La vicepresidenta de Nicaragua, Rosario Murillo, dijo este jueves que en su país no anida el odio, ni la maldad, ni la perversidad, pero sí la miseria humana.

«Nosotros como pueblo sabemos que aquí no anida el odio, ni la maldad, ni la perversidad; la miseria humana sí, desgraciadamente», señaló Murillo, esposa del presidente Daniel Ortega, a través de medios oficiales.

El martes pasado, el presidente Ortega cargó contra los que a su juicio celebran las sanciones contra los suyos y los llamó, entre otros, de «judas», «caínes», «peleles», «vendepatrias», «miserias humanas», seres humanos sin alma ni corazón, seres abyectos, y de tener un comportamiento «vergonzoso e indignante» y que «entregan a su pueblo a los imperialistas».

Murillo aseguró que todos los días, «con nuestras oraciones, proclamamos victorias sobre el odio y sobre cualquier forma de violencia que altere nuestra paz» y sostuvo que la mayoría de los nicaragüenses «cultivamos nuestro corazón, abonándolo todos los días con nuestra fe, para estar llenos del amor de Dios».

«Días buenos los que vive nuestra Nicaragua, días para fortalecer desde la generosidad, la bondad, la conciencia crecida de humanidad. Para fortalecer la paz», añadió la vicepresidenta.

Hace dos semanas, Washington anunció nuevas sanciones al Banco Corporativo (BanCorp) de Nicaragua, una entidad financiera vinculada a los sandinistas, y a Laureano Ortega Murillo, hijo del mandatario.

El asesor presidencial estadounidense, John Bolton, dijo entonces que irían «por los bolsillos de la familia de Ortega».

Desde que estalló la crisis, el 18 de abril de 2018, hasta ahora, Washington ha sancionado a Murillo y a Néstor Moncada Lau, asesor de seguridad nacional del mandatario.

También al jefe de la Policía Nacional, Francisco Díaz, consuegro de Ortega y Murillo; al vicepresidente de la petrolera Albanisa y tesorero del gobernante Frente Sandinista de Liberación Nacional (FSLN), Francisco López; y a Fidel Moreno, secretario general de la Alcaldía de Managua.

El 20 de diciembre pasado el presidente de EE.UU., Donald Trump, firmó la «Nica Act» que impone sanciones individuales a miembros del Gobierno de Ortega, además de limitar el acceso de Nicaragua a préstamos internacionales como los del Banco Mundial y el Banco Interamericano de Desarrollo (BID).

Las sanciones bloquean todos los bienes e intereses de los afectados y el BanCorp en Estados Unidos o los que están relacionados con ciudadanos estadounidenses.

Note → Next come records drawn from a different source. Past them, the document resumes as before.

(** * poormanray.session: remote command execution over SSH

    A shallow embedding of [src/poormanray/session.py] and the properties
    of its execution protocol: the completion marker and its detection,
    the text injected into the [screen] session, the polling loop with its
    timeout, the detach path, and the handling of the SSH connection.

    Text is modelled as [string], read as the UTF-8 encoding of the Python
    [str]: encoding commutes with concatenation, and every character the
    program itself adds or searches for is ASCII, so that searching the
    encoded text finds what searching the decoded text finds. *)

From Stdlib Require Import ZArith NArith List String Ascii Bool Lia Arith.
From Stdlib Require Import Numbers.DecimalString Numbers.DecimalN.
Import ListNotations.

Open Scope list_scope.
Open Scope string_scope.

(** ** Text *)

Definition LF : ascii := "010"%char.
Definition CR : ascii := "013"%char.

Definition chr (c : ascii) : string := String c "".

(** [chars s]: the characters of [s], in order. *)
Definition chars : string -> list ascii := list_ascii_of_string.

(** Python's [needle in haystack] on [str]. *)
Fixpoint contains (needle haystack : string) : bool :=
  prefix needle haystack
  || match haystack with
     | "" => false
     | String _ rest => contains needle rest
     end.

(** Python's [s[:n]]. *)
Definition take (n : nat) (s : string) : string := substring 0 n s.

(** ** hashlib.md5

    The digest of RFC 1321 over bytes, on 32-bit words kept in [Z] with the
    wrap-around written out. *)

Module MD5.
Open Scope Z_scope.

Definition mask32 : Z := 0xffffffff.
Definition wrap32 (x : Z) : Z := Z.land x mask32.
Definition add32 (a b : Z) : Z := wrap32 (a + b).
Definition not32 (x : Z) : Z := Z.lxor x mask32.
Definition rotl32 (x n : Z) : Z :=
  Z.lor (wrap32 (Z.shiftl x n)) (Z.shiftr x (32 - n)).

Definition K : list Z :=
  [ 0xd76aa478; 0xe8c7b756; 0x242070db; 0xc1bdceee;
    0xf57c0faf; 0x4787c62a; 0xa8304613; 0xfd469501;
    0x698098d8; 0x8b44f7af; 0xffff5bb1; 0x895cd7be;
    0x6b901122; 0xfd987193; 0xa679438e; 0x49b40821;
    0xf61e2562; 0xc040b340; 0x265e5a51; 0xe9b6c7aa;
    0xd62f105d; 0x02441453; 0xd8a1e681; 0xe7d3fbc8;
    0x21e1cde6; 0xc33707d6; 0xf4d50d87; 0x455a14ed;
    0xa9e3e905; 0xfcefa3f8; 0x676f02d9; 0x8d2a4c8a;
    0xfffa3942; 0x8771f681; 0x6d9d6122; 0xfde5380c;
    0xa4beea44; 0x4bdecfa9; 0xf6bb4b60; 0xbebfbc70;
    0x289b7ec6; 0xeaa127fa; 0xd4ef3085; 0x04881d05;
    0xd9d4d039; 0xe6db99e5; 0x1fa27cf8; 0xc4ac5665;
    0xf4292244; 0x432aff97; 0xab9423a7; 0xfc93a039;
    0x655b59c3; 0x8f0ccc92; 0xffeff47d; 0x85845dd1;
    0x6fa87e4f; 0xfe2ce6e0; 0xa3014314; 0x4e0811a1;
    0xf7537e82; 0xbd3af235; 0x2ad7d2bb; 0xeb86d391 ].

Definition shifts : list Z :=
  [ 7; 12; 17; 22; 7; 12; 17; 22; 7; 12; 17; 22; 7; 12; 17; 22;
    5;  9; 14; 20; 5;  9; 14; 20; 5;  9; 14; 20; 5;  9; 14; 20;
    4; 11; 16; 23; 4; 11; 16; 23; 4; 11; 16; 23; 4; 11; 16; 23;
    6; 10; 15; 21; 6; 10; 15; 21; 6; 10; 15; 21; 6; 10; 15; 21 ].

(** Little-endian bytes of a word, and back. *)
Definition le_bytes (n : nat) (x : Z) : list Z :=
  map (fun i => Z.land (Z.shiftr x (8 * Z.of_nat i)) 0xff) (seq 0 n).

Definition le_word (bs : list Z) : Z :=
  fold_right (fun b acc => b + 256 * acc) 0 bs.

(** Padding: a one bit, zeros up to 56 modulo 64, the bit length on 64 bits. *)
Definition pad (msg : list Z) : list Z :=
  let len := Z.of_nat (List.length msg) in
  let zeros := Z.to_nat ((55 - len) mod 64) in
  (msg ++ [0x80] ++ repeat 0 zeros ++ le_bytes 8 ((8 * len) mod 2 ^ 64))%list.

Fixpoint blocks (n : nat) (bs : list Z) : list (list Z) :=
  match n with
  | O => []
  | S n' => firstn 64 bs :: blocks n' (skipn 64 bs)
  end.

Fixpoint words (n : nat) (bs : list Z) : list Z :=
  match n with
  | O => []
  | S n' => le_word (firstn 4 bs) :: words n' (skipn 4 bs)
  end.

Definition state : Type := Z * Z * Z * Z.

Definition round (M : list Z) (st : state) (i : nat) : state :=
  let '(A, B, C, D) := st in
  let zi := Z.of_nat i in
  let '(F, g) :=
    if zi <? 16 then (Z.lor (Z.land B C) (Z.land (not32 B) D), zi)
    else if zi <? 32 then
      (Z.lor (Z.land D B) (Z.land (not32 D) C), (5 * zi + 1) mod 16)
    else if zi <? 48 then (Z.lxor (Z.lxor B C) D, (3 * zi + 5) mod 16)
    else (Z.lxor C (Z.lor B (not32 D)), (7 * zi) mod 16) in
  let F' := add32 (add32 (add32 F A) (nth i K 0)) (nth (Z.to_nat g) M 0) in
  (D, add32 B (rotl32 F' (nth i shifts 0)), B, C).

Sobre Nicaragua penden más sanciones de Estados Unidos con la Ley Magnitsky Nica, y la amenaza de la Unión Europea de otras medidas similares contra Ortega y sus allegados.

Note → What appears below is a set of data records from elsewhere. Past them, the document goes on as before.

Lemma errorLength_run (lineText : jsstring) (column : Z) :
  errorLength lineText column
  = match run_length wordClass (substring_from lineText (errorStart column)) with
    | O => 1
    | S n => Z.of_nat (S n)
    end.
Proof.
  unfold errorLength. rewrite match_wordPattern.
  set (rest := substring_from lineText (errorStart column)).
  pose proof (run_length_le wordClass rest) as Hle.
  destruct (run_length wordClass rest) as [|n]; [reflexivity|].
  cbn [m0 mkMatch]. unfold slice, len. cbn [skipn].
  rewrite length_firstn. lia.
Qed.

Lemma errorLength_pos (lineText : jsstring) (column : Z) :
  1 <= errorLength lineText column.
Proof.
  rewrite errorLength_run.
  destruct (run_length wordClass _); lia.
Qed.

Lemma errorLength_fits (lineText : jsstring) (column : Z) :
  errorStart column < len lineText ->
  errorStart column + errorLength lineText column <= len lineText.
Proof.
  intros H. rewrite errorLength_run.
  set (rest := substring_from lineText (errorStart column)).
  pose proof (run_length_le wordClass rest) as Hle.
  assert (Hrest : List.length rest = Z.to_nat (len lineText - errorStart column)).
  { subst rest. unfold substring_from. rewrite substring_is_seg.
    assert (E0 : 0 <= errorStart column) by (unfold errorStart; lia).
    assert (Ha : cz lineText (errorStart column) = Z.to_nat (errorStart column))
      by (unfold cz, clamp; lia).
    assert (Hb : cz lineText (len lineText) = List.length lineText)
      by (unfold cz, clamp, len; lia).
    rewrite Ha, Hb. unfold len in *.
    rewrite Nat.min_l, Nat.max_r by lia. rewrite seg_length by lia. lia. }
  destruct (run_length wordClass rest); lia.
Qed.

(** ** [getErrorContext] *)

Lemma lookup_in_range {A} (l : list A) (i : Z) :
  1 <= i <= len_msgs l -> exists x, lookup l (i - 1) = Some x.
Proof.
  intros H. unfold lookup, len_msgs in *.
  replace (i - 1 <? 0) with false by (symmetry; apply Z.ltb_ge; lia).
  destruct (nth_error l (Z.to_nat (i - 1))) eqn:E; [eauto|].
  apply nth_error_None in E. lia.
Qed.

Lemma getErrorContext_in_range (text : jsstring) (line column contextLength : Z)
  (lineText : jsstring) :
  1 <= line <= len_msgs (split_lines text) ->
  lookup (split_lines text) (line - 1) = Some lineText ->
  getErrorContext text line column contextLength
  = Some {| before := ellipsis (0 <? beforeStart column contextLength)
                      ++ substring lineText (beforeStart column contextLength)
                           (errorStart column);
            error := substring lineText (errorStart column)
                       (errorEnd lineText column);
            after := substring lineText (errorEnd lineText column)
                       (afterEnd lineText column contextLength)
                     ++ ellipsis (afterEnd lineText column contextLength
                                  <? len lineText) |}.
Proof.
  intros H Hl. unfold getErrorContext.
  replace (line <? 1) with false by (symmetry; apply Z.ltb_ge; lia).
  replace (len_msgs (split_lines text) <? line) with false
    by (symmetry; apply Z.ltb_ge; lia).
  cbn [orb]. now rewrite Hl.
Qed.

Lemma getErrorContext_guard (text : jsstring) (line column contextLength : Z) :
  (line <? 1) || (len_msgs (split_lines text) <? line) = true ->
  getErrorContext text line column contextLength
  = Some {| before := []; error := []; after := [] |}.
Proof. intros H. unfold getErrorContext. now rewrite H. Qed.

(** C7: for a [line] outside [1, lineCount] the function returns (it does
    not raise) the context whose three parts are empty. *)
Theorem C7_line_out_of_range (text : jsstring) (line column contextLength : Z) :
  line < 1 \/ len_msgs (split_lines text) < line ->
  getErrorContext text line column contextLength
  = Some {| before := []; error := []; after := [] |}.
Proof.
  intros H. apply getErrorContext_guard.
  apply orb_true_iff. rewrite !Z.ltb_lt. exact H.
Qed.

Lemma C7_line_out_of_range_witness :
  getErrorContext (lit "一行目") 0 1 20
  = Some {| before := []; error := []; after := [] |}
  /\ getErrorContext (lit "一行目") 2 1 20
     = Some {| before := []; error := []; after := [] |}.
Proof.
  split.
  - apply (C7_line_out_of_range (lit "一行目") 0 1 20). left. reflexivity.
  - apply (C7_line_out_of_range (lit "一行目") 2 1 20). right. reflexivity.
Defined.

(** For every integer [line] the function returns. *)
Lemma getErrorContext_total (text : jsstring) (line column contextLength : Z) :
  exists c, getErrorContext text line column contextLength = Some c.
Proof.
  destruct ((line <? 1) || (len_msgs (split_lines text) <? line)) eqn:G;
    [rewrite getErrorContext_guard by exact G; eauto|].
  apply orb_false_iff in G as [H1 H2].
  apply Z.ltb_ge in H1. apply Z.ltb_ge in H2.
  destruct (lookup_in_range (split_lines text) line ltac:(lia)) as [lt Hl].
  rewrite (getErrorContext_in_range _ _ _ _ lt) by (assumption || lia). eauto.
Qed.

Lemma cz_val (s : jsstring) (a : Z) :
  0 <= a -> Z.of_nat (cz s a) = Z.min a (len s).
Proof. unfold cz, clamp, len. lia. Qed.

(** C5 (as stated): the claim is about every column, but at column 3 of
    the two-character line ["誤字"] the resolved span starts at offset 2 and
    has length 1, while the [error] text is empty: no piece of the line
    sits at that offset with that length. *)
Lemma C5_context_roundtrip_counterexample :
  (1 <= 1 <= len_msgs (split_lines (lit "誤字")))
  /\ lookup (split_lines (lit "誤字")) (1 - 1) = Some (lit "誤字")
  /\ errorStart 3 = 2
  /\ errorLength (lit "誤字") 3 = 1
  /\ len (lit "誤字") = 2
  /\ exists c,
       getErrorContext (lit "誤字") 1 3 20 = Some c
       /\ error c = []
       /\ len (error c) <> errorLength (lit "誤字") 3.
Proof.
  vm_compute. repeat split; try discriminate.
  eexists. repeat split. discriminate.
Qed.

Además, el Consejo Permanente de la Organización de los Estados Americanos (OEA) ha comenzado a aplicar la Carta Democrática Interamericana a Nicaragua, lo que podría culminar con su suspensión del organismo continental.

Nicaragua atraviesa una grave crisis que ha dejado 325 muertos desde abril de 2018, de acuerdo con la Comisión Interamericana de Derechos Humanos (CIDH), aunque algunos grupos elevan a 568 las víctimas mortales, mientras que el Ejecutivo solo reconoce 199 y denuncia un intento de golpe de Estado.